Task directions: Check every line below for the word "McpScopeType" and copy each one that has it.

Exercise inputs:
(** Keyword search is sound, bounded and returns the best hits.  Every hit
    is a stored tool of the tenant the principal may see that passes every
    filter, carries its rank, and at most [limit] (1 to 50) hits come back in
    order; a matching tool is left out only when [limit] hits that rank at
    least as high are returned. *)
Theorem search_published_tools_correct q tools hits :
  search_published_tools q tools = Ok hits →
  (1 <= sq_limit q <= 50)%Z ∧ (Z.of_nat (length hits) <= sq_limit q)%Z ∧
  ordered hit_leb hits ∧
  (∀ h, h ∈ hits →
    hit_tool h ∈ tools ∧ pt_tenant_id (hit_tool h) = ctx_tenant_id (sq_context q) ∧
    is_visible_to (hit_tool h) (ctx_principal_id (sq_context q)) = true ∧
    (∀ ids, sq_eligible_tool_ids q = Some ids → pt_tool_id (hit_tool h) ∈ ids) ∧
    hit_rank h = tool_rank (strip (sq_text q)) (hit_tool h)) ∧
  (∀ t, t ∈ tools →
    search_matches (ctx_tenant_id (sq_context q)) (strip (sq_text q))
      (mkSearchFilter (discoverable (sq_context q)) (sq_eligible_tool_ids q)
         (strip <$> sq_namespace q) (sq_side_effect q)) t = true →
    let h := mkHit t (tool_rank (strip (sq_text q)) t) in
    h ∈ hits ∨
    (Z.of_nat (length hits) = sq_limit q ∧ ∀ h', h' ∈ hits → hit_leb h' h = true)).
Proof.
  unfold search_published_tools. intros H. guards H. injection H as <-. py_bools.
  unfold search_published. set (f := mkSearchFilter _ _ _ _).
  set (all := search_hits _ _ f tools).
  repeat match goal with G : (_ <=? _)%Z = true |- _ => apply Z.leb_le in G end.
  split; [lia|]. split; [rewrite length_take; lia|].
  assert (Hord : ordered hit_leb (sorted_by hit_leb all))
    by (apply sorted_by_ordered; [apply hit_leb_total|apply hit_leb_trans]).
  split; [by apply ordered_take|]. split.
  - intros h Hh%elem_of_take_in. rewrite elem_of_sorted_by in Hh.
    apply list_elem_of_fmap in Hh as (t & -> & Ht). simpl.
    apply list_elem_of_filter in Ht as [Hm Ht]. apply Is_true_true in Hm.
    unfold search_matches in Hm. py_bools. split_and!; try done.
    + by apply discoverable_visible.
    + intros ids Hids. unfold f in *. simpl in *. rewrite Hids in *. by py_bools.
  - intros t Ht Hm. set (h := mkHit t _).
    assert (Hin : h ∈ sorted_by hit_leb all).
    { rewrite elem_of_sorted_by. apply list_elem_of_fmap. exists t. split; [done|].
      apply list_elem_of_filter. by rewrite Hm. }
    destruct (ordered_take_complete hit_leb (Z.to_nat (sq_limit q)) _ _ Hord Hin) as [?|[Hl Hb]];
      [by left|right]. split; [rewrite Hl; lia|done].
Qed.

(** ** Witness *)

Module CatalogExamples.
Definition orders : PublishedTool :=
  mkPublishedTool "t1" "v1" "tenant" "orders.get" "Get order" "Reads one order"
    [("type", JStr "object")] None 1 VisPublic ReadOnly "digest" (Some "team") ["orders"].
Definition query : SearchPublishedToolsQuery :=
  mkSearchQuery (mkActorContext "req" "trace" "tenant" "agent" "static" "agent_service")
    " order " 10 None None None.
End CatalogExamples.

Lemma search_published_tools_correct_witness :
  ∃ h, search_published_tools CatalogExamples.query [CatalogExamples.orders] = Ok [h] ∧
    hit_tool h = CatalogExamples.orders ∧ hit_rank h = 8%Z.
Proof.
  assert (E : ∃ h, search_published_tools CatalogExamples.query [CatalogExamples.orders] = Ok [h])
    by (eexists; vm_compute; reflexivity).
  destruct E as [h E].
  destruct (search_published_tools_correct _ _ _ E) as (_ & _ & _ & P & _).
  destruct (P h) as (Q & _ & _ & _ & R); [by constructor|].
  exists h. apply list_elem_of_singleton in Q. rewrite Q in R. split_and!; [done|done|].
  rewrite R. vm_compute. reflexivity.
Defined.
Lemma publication_first_ok c t d v d' :
  catalog_ok d → publication c t d None v d' → catalog_ok d'.
Proof.
  intros Hok Hp. inversion Hp as [tool ? b u Ht Hv Hb Hu Hs Hnone|]; subst. clear Hp.
  destruct (snapshot_reads _ _ _ _ _ _ Hok Ht Hv Hb Hs) as (Ht' & Hv' & Hb' & Hten & Hbt).
  assert (Hno : ∀ k w, dget k (cs_versions d) = Some w → tv_status w = VPublished →
    same_tool w v → False).
  { intros k w Hw Hst [E1 E2].
    pose proof (dfind_None _ _ _ (cat_versions _ Hok) Hnone _ _ Hw) as Hf.
    apply not_true_iff_false in Hf. apply Hf, is_published_version_spec.
    rewrite <-(snap_tool _ _ _ _ _ Hs). split_and!; congruence. }
  split; simpl.
  - by apply (keyed_dset tool_id (tool_with_status ToolActive tool)), cat_tools.
  - by apply (keyed_dset tv_id (version_at v _ _ _ _)), cat_versions.
  - by apply (keyed_dset tb_id (binding_at b _ _)), cat_bindings.
  - apply numbers_rewrite; try done; apply Hok.
  - apply targets_rewrite; try done; apply Hok.
  - apply (unique_by_dset tv_id both_published (version_at v _ _ _ _));
      [apply Hok|apply _|apply Hok|].
    intros k w Hw ([? ?] & _ & ?). exfalso. by eapply Hno.
  - intros k w Hw Hst. entries.
    + exists (tb_id b), (binding_at b BPublished (Some t)). rewrite dget_dset_eq. simpl.
      by rewrite (snap_binding _ _ _ _ _ Hs).
    + destruct (cat_bound _ Hok _ _ Hw Hst) as (kb & ob & Hob & ? & ? & Hpub).
      exists kb, ob. rewrite dget_dset_ne; [done|]. intros ->.
      pose proof (snap_draft _ _ _ _ _ Hs). congruence.
  - intros k w Hw Hst. entries. destruct (cat_superseded _ Hok _ _ Hw Hst)
      as (kv & x & Hx & Hsame & Hpub & Hlt).
    exists kv, x. rewrite dget_dset_ne; [done|]. intros ->.
    pose proof (snap_review _ _ _ _ _ Hs). congruence.
Qed.
(* ===== verification/Approval.v ===== *)
(** * Approval: argument-bound, expiring, single-use approvals

    Models [modules/approval/domain.py], [modules/approval/use_cases.py] and
    [modules/approval/adapters/in_memory.py]. *)

From Stdlib Require Import ZArith QArith Qround.
From stdpp Require Import base sets strings option list.
From S2P Require Import Prelude Text Dict Errors Store AuditTrail.
Open Scope py_scope.

(** ** Domain *)

Inductive ApprovalStatus := ApPending | ApApproved | ApRejected | ApExpired | ApConsumed.
#[export] Instance approval_status_eq_dec : EqDecision ApprovalStatus.
Proof. solve_decision. Defined.

Record ApprovalRequest := mkApproval {
  ar_id : string;
  ar_tenant_id : string;
  ar_principal_id : string;
  ar_tool_id : string;
  ar_tool_version_id : string;
  ar_arguments_digest : string;
  ar_policy_version : string;
  ar_status : ApprovalStatus;
  ar_requested_at : datetime;
  ar_expires_at : datetime;
  ar_idempotency_key : option string;
  ar_decided_by : option string;
  ar_decided_at : option datetime;
  ar_consumed_at : option datetime }.

#[export] Instance approval_eq_dec : EqDecision ApprovalRequest.
Proof. solve_decision. Defined.

(** [ApprovalRequest.__post_init__] *)
Definition new_approval (a : ApprovalRequest) : res ApprovalRequest :=
  require_non_blank
    [("approval id", ar_id a); ("tenant id", ar_tenant_id a);
     ("principal id", ar_principal_id a); ("tool id", ar_tool_id a);
     ("tool version id", ar_tool_version_id a);
     ("arguments digest", ar_arguments_digest a);
     ("policy version", ar_policy_version a)] ;;?
  let? late := dt_le (ar_expires_at a) (ar_requested_at a) in
  raise_if late (ValueError "approval expires_at must be after requested_at") ;;?
  raise_if (match ar_idempotency_key a with Some k => blank k | None => false end)
    (ValueError "approval idempotency key must not be blank") ;;?
  raise_if (bool_decide (ar_status a = ApPending)
            && negb (is_none (ar_decided_by a) && is_none (ar_decided_at a)
                     && is_none (ar_consumed_at a)))
    (ValueError "pending approval must not contain decision state") ;;?
  raise_if ((bool_decide (ar_status a = ApApproved) || bool_decide (ar_status a = ApRejected))
            && (is_none (ar_decided_by a) || is_none (ar_decided_at a)))
    (ValueError "decided approval must contain approver and decision time") ;;?
  raise_if (bool_decide (ar_status a = ApExpired)
            && (is_none (ar_decided_by a) || is_none (ar_decided_at a)))
    (ValueError "expired approval must contain decision state") ;;?
  raise_if (negb (bool_decide (ar_status a = ApConsumed)) && negb (is_none (ar_consumed_at a)))
    (ValueError "only consumed approval may contain consumed_at") ;;?
  raise_if (bool_decide (ar_status a = ApConsumed)
            && (is_none (ar_decided_by a) || is_none (ar_decided_at a)
                || is_none (ar_consumed_at a)))
    (ValueError "consumed approval must contain decision and consume state") ;;?
  Ok a.

(** [dataclasses.replace] on the fields the transitions change; it runs
    [__post_init__] again. *)
Definition approval_replace (a : ApprovalRequest) (status : ApprovalStatus)
    (decided_by : option string) (decided_at consumed_at : option datetime) :
    res ApprovalRequest :=
  new_approval
    (mkApproval (ar_id a) (ar_tenant_id a) (ar_principal_id a) (ar_tool_id a)
       (ar_tool_version_id a) (ar_arguments_digest a) (ar_policy_version a) status
       (ar_requested_at a) (ar_expires_at a) (ar_idempotency_key a)
       decided_by decided_at consumed_at).

(** [_require_pending] *)
Definition require_pending (a : ApprovalRequest) (decided_at : datetime) : res unit :=
  raise_if (negb (bool_decide (ar_status a = ApPending)))
    (ValueError "only pending approval can be decided") ;;?
  let? over := dt_le (ar_expires_at a) decided_at in
  raise_if over (ValueError "expired approval cannot be decided").

Definition decide_as (status : ApprovalStatus) (a : ApprovalRequest)
    (approver_id : string) (decided_at : datetime) : res ApprovalRequest :=
  raise_if (blank approver_id) (ValueError "approval approver id must not be blank") ;;?
  require_pending a decided_at ;;?
  approval_replace a status (Some approver_id) (Some decided_at) (ar_consumed_at a).
(* ===== verification/Lifecycle.v ===== *)
(** * Lifecycle: planning, attempts, terminal states and their audit trail

    Models [modules/execution/lifecycle.py] over the stores of
    [modules/execution/adapters/in_memory_uow.py]: executions, attempts,
    approvals and audit events. *)

From Stdlib Require Import ZArith Lia.
From stdpp Require Import base sets strings option list.
From S2P Require Import Prelude Text Dict Errors Json Store AuditTrail Catalog Approval.
From S2P Require Import Execution.
Open Scope py_scope.

(** ** Commands *)

Record PlanExecutionCommand := mkPlanExecution {
  pe_context : ActorContext;
  pe_principal_id : string;
  pe_tool_id : string;
  pe_tool_version_id : string;
  pe_tool_binding_id : string;
  pe_arguments_digest : string;
  pe_policy_version : string;
  pe_policy_reason_code : string;
  pe_side_effect : ToolSideEffect;
  pe_approval_id : option string;
  pe_credential_binding_id : option string;
  pe_idempotency_key : option string;
  pe_mcp_scope_type : McpScopeType;
  pe_toolset_id : option string;
  pe_toolset_revision : option Z }.

Record RecordCallDecisionCommand := mkRecordDecision {
  rd_context : ActorContext;
  rd_principal_id : string;
  rd_tool_version_id : string;
  rd_arguments_digest : string;
  rd_policy_version : string;
  rd_reason_code : string;
  rd_outcome : AuditOutcome;
  rd_mcp_scope_type : McpScopeType;
  rd_toolset_id : option string;
  rd_toolset_revision : option Z }.

Record RecordMcpScopeDenialCommand := mkRecordDenial {
  dn_context : ActorContext;
  dn_tool_name : string;
  dn_arguments_digest : string;
  dn_reason_code : string;
  dn_mcp_scope_type : McpScopeType;
  dn_toolset_slug : option string;
  dn_toolset_id : option string;
  dn_toolset_revision : option Z }.

(** ** Helpers *)

(** [_raise_idempotency_reuse] *)
Definition idempotency_reuse_error (x : ToolExecution) (arguments_digest : string) :
    nexus_error :=
  if negb (bool_decide (ex_arguments_digest x = arguments_digest))
  then IdempotencyConflictError (ex_id x)
  else match ex_status x with
       | ExPlanned | ExRunning => IdempotencyInProgressError (ex_id x)
       | ExSucceeded => IdempotencyAlreadyCompletedError (ex_id x)
       | ExUnknown => IdempotencyOutcomeUnknownError (ex_id x)
       | ExFailed | ExCancelled => IdempotencyPreviousFailedError (ex_id x)
       end.

(** [reason_code] of an execution's audit event. *)
Definition execution_reason (x : ToolExecution) (outcome : AuditOutcome) : option string :=
  if bool_decide (outcome ∈ [OutFailed; OutUnknown; OutCancelled]) then ex_error_code x
  else Some (ex_policy_reason_code x).

(** The event [_execution_audit] builds under a given identifier. *)
Definition execution_event (audit_id : string) (x : ToolExecution) (outcome : AuditOutcome)
    (occurred_at : datetime) : AuditEvent :=
  mkAuditEvent audit_id (ex_tenant_id x) (ex_principal_id x) ActToolCall "tool_version"
    (ex_tool_version_id x) outcome (ex_request_id x) (ex_trace_id x) occurred_at
    (Some (ex_arguments_digest x)) (Some (ex_policy_version x)) (execution_reason x outcome)
    (Some (ex_id x))
    (Some ([("side_effect", MStr (side_effect_value (ex_side_effect x)));
            ("execution_status", MStr (execution_status_value (ex_status x)));
            ("attempt_count", MInt (ex_attempt_count x))]
           ++ scope_metadata
                (mkScopeEvidence (scope_type_value (ex_mcp_scope_type x)) (ex_toolset_id x)
                   (ex_toolset_revision x) None) None)).

Section Lifecycle.
Context {D : Type} `{Ports} `{!Table D ToolExecution} `{!Table D ExecutionAttempt}
  `{!Table D ApprovalRequest} `{!Table D AuditEvent}.

(** [ExecutionLifecycle._execution_audit] *)
Definition execution_audit (x : ToolExecution) (outcome : AuditOutcome) (t : datetime) :
    M D AuditEvent :=
  let* audit_id := new_id in
  lift (scope_audit_metadata (scope_type_value (ex_mcp_scope_type x)) (ex_toolset_id x)
          (ex_toolset_revision x) None None) ;;*
  lift (new_audit_event (execution_event audit_id x outcome t)).

(** [plan], the idempotency check: a key already used by the principal for the
    tool version is an error that reports the earlier execution. *)
Definition check_idempotency (c : PlanExecutionCommand) : M D unit :=
  match pe_idempotency_key c with
  | None => ret tt
  | Some key =>
      let* existing := get_execution_by_key (ctx_tenant_id (pe_context c)) (pe_principal_id c)
                         (pe_tool_version_id c) key in
      match existing with
      | Some y => raise (Nexus (idempotency_reuse_error y (pe_arguments_digest c)))
      | None => ret tt
      end
  end.

Definition plan_consumption (c : PlanExecutionCommand) (approval_id : string) :
    ConsumeApprovalCommand :=
  mkConsumeApproval (pe_context c) approval_id (pe_principal_id c) (pe_tool_version_id c)
    (pe_arguments_digest c) (pe_policy_version c) (pe_idempotency_key c).

(** [plan], the consumption of the approval in the same transaction; the
    expiry it may discover is committed. *)
Definition consume_for_plan (c : PlanExecutionCommand) (t : datetime) : M D unit :=
  match pe_approval_id c with
  | None => ret tt
  | Some approval_id =>
      try_except
        (consume_locked_approval (plan_consumption c approval_id) t ;;* ret tt)
        (λ e, if decide (e = Nexus ApprovalExpiredError) then commit ;;* raise e else raise e)
  end.
(** [RequestApproval] on the execution stores: one approval, one event. *)
Lemma request_approval_ledger ttl c d e r s' :
  request_approval ttl c (St d None e) = (r, s') →
  ∃ e', (∃ x, r = Raise x ∧ s' = St d None e') ∨
  (∃ a ev, r = Ok a ∧ dget (ar_id a) (es_approvals d) = None ∧ ar_status a = ApPending ∧
     ar_principal_id a = ra_principal_id c ∧ ar_arguments_digest a = ra_arguments_digest c ∧
     dget (ae_id ev) (es_audits d) = None ∧ ae_outcome ev = OutApprovalRequired ∧
     ae_execution_id ev = None ∧
     s' = St (mkExecutionStore (es_executions d) (es_attempts d)
                (dset (ar_id a) a (es_approvals d)) (dset (ae_id ev) ev (es_audits d))) None e').
Proof.
  intros Hr. unfold request_approval, approvals_add, approvals_require_tenant,
    audits_append in Hr.
  run_uow Hr; eexists; try (left; eexists; split; reflexivity).
  right.
  match goal with
  | Ga : new_approval _ = Ok ?a, Ge : new_audit_event _ = Ok ?ev |- _ => exists a, ev
  end.
  repeat match goal with
  | G : new_approval _ = Ok _ |- _ => apply new_approval_Ok in G
  | G : new_audit_event _ = Ok _ |- _ => apply new_audit_event_Ok in G
  | G : dmem _ _ = false |- _ => apply dmem_false in G
  end; subst; simpl in *. done.
Qed.

Lemma safe_request_approval ttl c : ledger_safe (request_approval ttl c).
Proof.
  intros d e r s' Hok Hr. apply request_approval_ledger in Hr as
    (e' & [(x & _ & ->)|(a & ev & _ & Hn & _ & _ & _ & Hev & _ & Hno & ->)]).
  - eexists _, _. split; [done|apply star_refl].
  - eexists _, _. split; [done|]. eapply star_step.
    + apply step_approvals. apply evolves_add; [apply Hok|done].
    + apply star_one. by apply (step_event (mkExecutionStore _ _ _ _) ev).
Qed.
End LedgerSafe.

Create HintDb safe discriminated.
#[export] Hint Resolve safe_ret safe_raise safe_lift safe_emit safe_get_log safe_capture
  safe_start_attempt safe_finish_attempt safe_finish safe_plan safe_record_call_decision
  safe_record_scope_denial safe_request_approval : safe.
(* ===== verification/Egress.v ===== *)
(** * Egress: which upstream endpoints may be connected to

    Models [infrastructure/networking/egress.py]: host normalization, CIDR
    and port allowlists and [StaticUpstreamEndpointPolicy.validate].  The
    resolver is a parameter ([HostResolver]), as is the IDNA encoding of hosts
    that are not ASCII; on ASCII hosts the codec only checks label lengths,
    which is modelled.  Whether [ipaddress] judges an IPv4-mapped IPv6 address
    by the IPv4 address changed between patch levels of Python 3.12;
    [maps_ipv4] is either behaviour, and the theorems hold for both. *)

From Stdlib Require Import ZArith NArith Ascii Lia.
From stdpp Require Import base sets strings option list.
From S2P Require Import Prelude Text Dict Errors Json Store Url AuditTrail Registry.
Open Scope py_scope.

(** ** [ipaddress.ip_network(text, strict=False)] *)

Definition ones (n : N) : N := N.ones n.

(** [_prefix_from_prefix_string] *)
Definition prefix_length (max : N) (s : string) : option N :=
  if str_empty s || negb (all_chars is_ascii_digit s) then None
  else if (max <? decimal s)%N then None else Some (decimal s).

(** [_prefix_from_ip_int]: the prefix length of a netmask. *)
Definition prefix_of_mask (mask : N) : option N :=
  find (λ n, (N.shiftl (ones n) (32 - n) =? mask)%N) (map N.of_nat (seq 0 33)).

Exercise result:
  pe_mcp_scope_type : McpScopeType;
  rd_mcp_scope_type : McpScopeType;
  dn_mcp_scope_type : McpScopeType;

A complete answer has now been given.